Вернувшиеся конники Магна надавили на остановившихся исавров,
вынуждая их двинуться вперед. Толчок докатился до Енна вместе с хорошей
новостью, а исаврам, успевшим остыть за время вынужденного ожидания,
ничего не оставалось, кроме движения вперед.
Латные черви - так чувствовали себя солдаты, смирившиеся с духотой,
мраком и пылью.
Только необычайная мощность и тяжесть старого сооружения могла
поглотить и погасить дробный топот четырехсот пар ног, лязг и голоса,
которые раздавались все с большей непринужденностью.
Висящая на арках каменная кишка дракона казалась бесконечной и
замкнутой. Темнота вызывала ощущение круга, в котором вращались, как в
колесе. Иногда нога встречала какое-то отверстие, таинственную нору.
Вероятный отвод в цистерну, в фонтан на площади или в дом богача, куда
хорошо бы попасть поскорее. Но ход был узок, пригоден для пса, не для
воина.
Если вся вода только так разбиралась в этом проклятом городе, то
блуждание закончится тупиком. Никто не знал, что будет дальше. От страха
злоба на неаполитанцев кружила солдатские головы кровавым хмелем. Только
добраться до наглых горожан. При мысли о горожанах, которые сейчас
нежились в кроватях, совсем близко, рукой подать, не будь камня, ярость
сплеталась с похотью и выливалась в грязных словах.
Внезапно Енн увидел над собой звезды. Свежий воздух тек из пролома,
более живительный, чем вода в пустыне. Напор унес командующего исаврами
дальше. Он сопротивлялся, боясь повысить голос. С трудом удалось Енну
добиться общей остановки и протолкаться назад. Здесь крыша акведука была
разрушена, но до края зияющего отверстия не доставала рука. Как многое
другое, такой выход из акведука никому и не снился. Не нашлось ни шеста,
ни лесенки, ни даже веревки.
На спинах и на руках подняли первого попавшегося Енну солдата.

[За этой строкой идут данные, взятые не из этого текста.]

(* ===== verification/Retries.v ===== *)
(** * The shim's ledger

    What the shim makes of the contract of [Durable]: its every call draws fresh ids,
    so a batch the worker sends again is charged again. *)
From S2P Require Import Prelude CoreMetrics Durable Redis.

(** ** The shim's ledger *)
Section shim.
Context {P : Type} {IP : IdempotentPersister P} {IL : IdempotentLaws P}.

Fixpoint shim_calls (batches : list (list Commit)) (s : IdemShim P) : IdemShim P * list (option string) :=
  match batches with
  | [] => (s, [])
  | cs :: batches =>
      let '(s1, err) := CommitBatch cs s in
      let '(s2, errs) := shim_calls batches s1 in (s2, err :: errs)
  end.

(** The ids of the draws from the next one to the [N]th are new. *)
Definition fresh_from (rand : nat -> list Z) (n N : nat) (D : Durable) : Prop :=
  forall k m, (n <= m < N)%nat -> (k, randomID rand m) ∉ applied D.

Record shim_rep (N : nat) (s : IdemShim P) (D : Durable) : Prop := {
  sr_durable : durable (impl s) D;
  sr_fresh : fresh_from (rand s) (drawn s) N D;
  sr_rand : good_rand (rand s) N
}.

Definition room (D : Durable) (n : Z) : Prop := forall k, Z.abs (balance D k) + n < H64.

Lemma room_fits rand n cs D : room D (magnitude cs) -> fits (entries_of rand n cs) D.
Proof. intros H. apply fits_bound. intros k. rewrite vectors_entries. apply H. Qed.

Lemma fresh_entries rand n N cs D : fresh_from rand n N D -> (n + length cs <= N)%nat ->
  forall e, e ∈ entries_of rand n cs -> id_of e ∉ applied D.
Proof. intros H Hn e (i & c & Hi & ->)%entries_of_elem. apply lookup_lt_Some in Hi. apply H. lia. Qed.

Lemma apply_entries_fresh rand n N cs len D : good_rand rand N -> fresh_from rand n N D ->
  (length cs <= len)%nat -> (n + len <= N)%nat ->
  fresh_from rand (n + len) N (apply_all (entries_of rand n cs) D).
Proof.
  intros Hr Hf Hl HN k m Hm [Hold|Hnew]%applied_all; [by apply (Hf k m); [lia|]|].
  apply list_elem_of_fmap in Hnew as (e & He & (i & c & Hi & ->)%entries_of_elem).
  apply lookup_lt_Some in Hi. injection He as _ Hid. apply (randomID_inj rand N) in Hid; [lia|done|lia..].
Qed.

Lemma shim_call_ok N cs s s' err D :
  Forall commit_ok cs -> shim_rep N s D -> room D (magnitude cs) -> (drawn s + length cs <= N)%nat ->
  CommitBatch cs s = (s', err) ->
  exists j D', shim_rep N s' D' /\ (err = None -> (length cs <= j)%nat) /\
    drawn s' = (drawn s + length cs)%nat /\
    forall k, balance D' k = balance D k - commit_charge k (take j cs).
Proof.
  intros Hcs [Hd Hf Hr] Hroom HN. destruct (decide (cs = [])) as [->|Hne].
  { intros [= <- <-]. exists O, D. split; [done|]. split; [done|]. split; [cbn; lia|].
    intros k. unfold commit_charge. cbn. rewrite Zsum_nil. lia. }
  unfold CommitBatch, shim_CommitBatch. destruct cs as [|c cs']; [done|]. set (cs := c :: cs') in *.
  destruct (IdemCommitBatch _ _ _ _) as [p e] eqn:He. intros [= <- <-].
  destruct (attempt_ok _ _ _ _ _ _ _ (entries_of_ok _ _ _ _ Hr Hcs) (room_fits _ _ _ _ Hroom) Hd He)
    as (j & Hp & Hj). rewrite entries_of_take in Hp.
  pose proof (length_take cs j) as Hlen. exists j. eexists. split; [split; [exact Hp| |done]|split_and!].
  - apply apply_entries_fresh; [exact Hr|exact Hf|unfold cs in *; cbn [length] in *; lia|done].
  - intros ->. specialize (Hj eq_refl). unfold entries_of in Hj. by rewrite length_imap in Hj.
  - done.
  - intros k. rewrite balance_all, charge_entries; [done|eapply entries_of_NoDup; [done|lia]|].
    eapply fresh_entries; [done|lia].
Qed.

Lemma room_after D D' cs cs' n :
  (forall k, balance D' k = balance D k - commit_charge k cs) ->
  room D (magnitude (cs ++ cs') + n) -> room D' n.
Proof.
  intros Hb Hroom k. rewrite Hb. specialize (Hroom k). rewrite magnitude_app in Hroom.
  pose proof (magnitude_nonneg cs'). enough (Z.abs (commit_charge k cs) <= magnitude cs) by lia.
  clear. unfold commit_charge, magnitude. induction cs as [|c cs IH]; [done|].
  rewrite list.filter_cons. cbn [fmap list_fmap]. rewrite Zsum_cons.
  destruct (decide (Key c = k)); cbn [fmap list_fmap]; rewrite ?Zsum_cons; lia.
Qed.

(** The shim's ledger.  Over any sequence of batches, whatever the backend
    refuses, a refused call charges the commits of some prefix of its batch and
    an accepted call charges all of them, once; every call charges anew, under
    fresh ids, also what a refused call with the same commits has charged. *)
Theorem shim_ledger N batches s s' errs D :
  Forall (Forall commit_ok) batches -> shim_rep N s D -> room D (magnitude (concat batches)) ->
  (drawn s + length (concat batches) <= N)%nat -> shim_calls batches s = (s', errs) ->
  exists sent D', durable (impl s') D' /\
    Forall3 (fun cs err part => part `prefix_of` cs /\ (err = None -> part = cs)) batches errs sent /\
    forall k, balance D' k = balance D k - commit_charge k (concat sent).
Proof.
  intros Hcs. revert s D errs. induction Hcs as [|cs batches Hc Hcs IH]; intros s D errs Hs Hroom HN.
  - intros [= <- <-]. exists [], D. split; [apply Hs|]. split; [constructor|].
    intros k. unfold commit_charge. cbn. rewrite Zsum_nil. lia.
  - cbn [shim_calls concat] in *. destruct (CommitBatch cs s) as [s1 err] eqn:He.
    destruct (shim_calls batches s1) as [s2 errs'] eqn:Hrest. intros [= <- <-].
    rewrite magnitude_app in Hroom. rewrite length_app in HN. pose proof (magnitude_nonneg (concat batches)).
    destruct (shim_call_ok N cs s s1 err D Hc Hs) as (j & D1 & Hs1 & Hj & Hdr & Hb1);
      [intros k; specialize (Hroom k); lia|lia|done|].
    destruct (IH s1 D1 errs' Hs1) as (sent & D2 & Hd & Hall & Hb2); [|lia|done|].
    { apply (room_after D D1 (take j cs) (drop j cs)); [done|]. by rewrite take_drop. }
    exists (take j cs :: sent), D2. split; [done|]. split.
    + constructor; [|done]. split; [apply prefix_take|]. intros ->. apply take_ge. auto.
    + intros k. cbn [concat]. rewrite commit_charge_app, Hb2, Hb1. lia.
Qed.

End shim.

(** ** On the Redis adapter, over a network that loses a reply *)
(** Randomness that counts: the number of the draw in 16 bytes. *)
Definition counting_rand (n : nat) : list Z := Z.of_nat n mod 256 :: replicate 15 0.
Lemma counting_rand_good : good_rand counting_rand 256.
Proof.
  split.
  - intros n. split; [|done]. unfold counting_rand, byte. constructor; [apply Z.mod_pos_bound; lia|].
    apply Forall_replicate. lia.
  - intros m n Hm Hn [= H]. rewrite !Z.mod_small in H by lia. lia.
Qed.

(** The worker retries a batch whose reply was lost half way. *)
Definition demo_batch : list Commit := [mkCommit "a" 5; mkCommit "b" 7].
Definition demo_shim : IdemShim (RedisPersister Remote) :=
  NewIdemShim (demo_redis [Delivered; ReplyLost]) counting_rand (fun n => Z.of_nat n).
Definition demo_shim_run := shim_calls [demo_batch; demo_batch] demo_shim.

Lemma shim_ledger_witness :
  map (fun e => bool_decide (e = None)) demo_shim_run.2 = [false; true] /\
  mem_scalar (server (client (impl demo_shim_run.1))) "counter:a" = -10 /\
  exists sent D', durable (impl demo_shim_run.1) D' /\
    Forall3 (fun cs err part => part `prefix_of` cs /\ (err = None -> part = cs))
      [demo_batch; demo_batch] demo_shim_run.2 sent /\
    forall k, balance D' k = 0 - commit_charge k (concat sent).
Proof.
  split; [vm_compute; reflexivity|]. split; [vm_compute; reflexivity|].
  apply (shim_ledger 256 [demo_batch; demo_batch] demo_shim demo_shim_run.1 demo_shim_run.2 empty_ledger).
  - repeat constructor; discriminate.
  - split; [apply empty_shows| |apply counting_rand_good]. intros k m _. apply not_elem_of_empty.
  - intros k. vm_compute. reflexivity.
  - cbn. lia.
  - vm_compute. reflexivity.
Defined.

Положительно, Судьба служила Велизарию. Старое масличное дерево изгибало
толстый ствол рядом с проломом. Исавр соорудил из гибких веток подобие
веревки. Ухватившись за них, Енн прыгнул в окно второго этажа какого-то
дома, выходящее почти на крышу акведука. В углу комнаты горела лампадка
перед иконой. Жалкая старуха, онемев от страха, стояла на коленях. Енн
пригрозил мечом, и она зарылась в тряпье убогой постели. Вслед за Енном,
прыгая в комнату старухи, солдаты гуськом потянулись вниз по лестнице с
выщербленными ступенями. Дом стоял в запустении, с единственной жилицей -
уличной нищенкой.
Небо уже бледнело в рассвете, когда переулок наполнился солдатами.
Услышав тяжелый топот, слишком чуткий неаполитанец затыкал уши, чтобы
смена караулов хоть во сне не напоминала ему об осаде.
Магн и Енн повели свои отряды наудачу. Никто после адской кишки не
знал, где находится, где стены, где гавань. После нескольких поворотов
Магн с величайшим облегчением заметил зубцы башни, торчавшие над крышами.
Все равно, где это, какая часть города, только бы залезть на так долго не
дававшиеся стены.
В лагере или в окрестностях Неаполя нашлись бы люди, знакомые с
расположением городских улиц, но ни Велизарий, ни Константин Фракиец не
подумали раздобыть проводников. И все же судьба благоволила ромеям...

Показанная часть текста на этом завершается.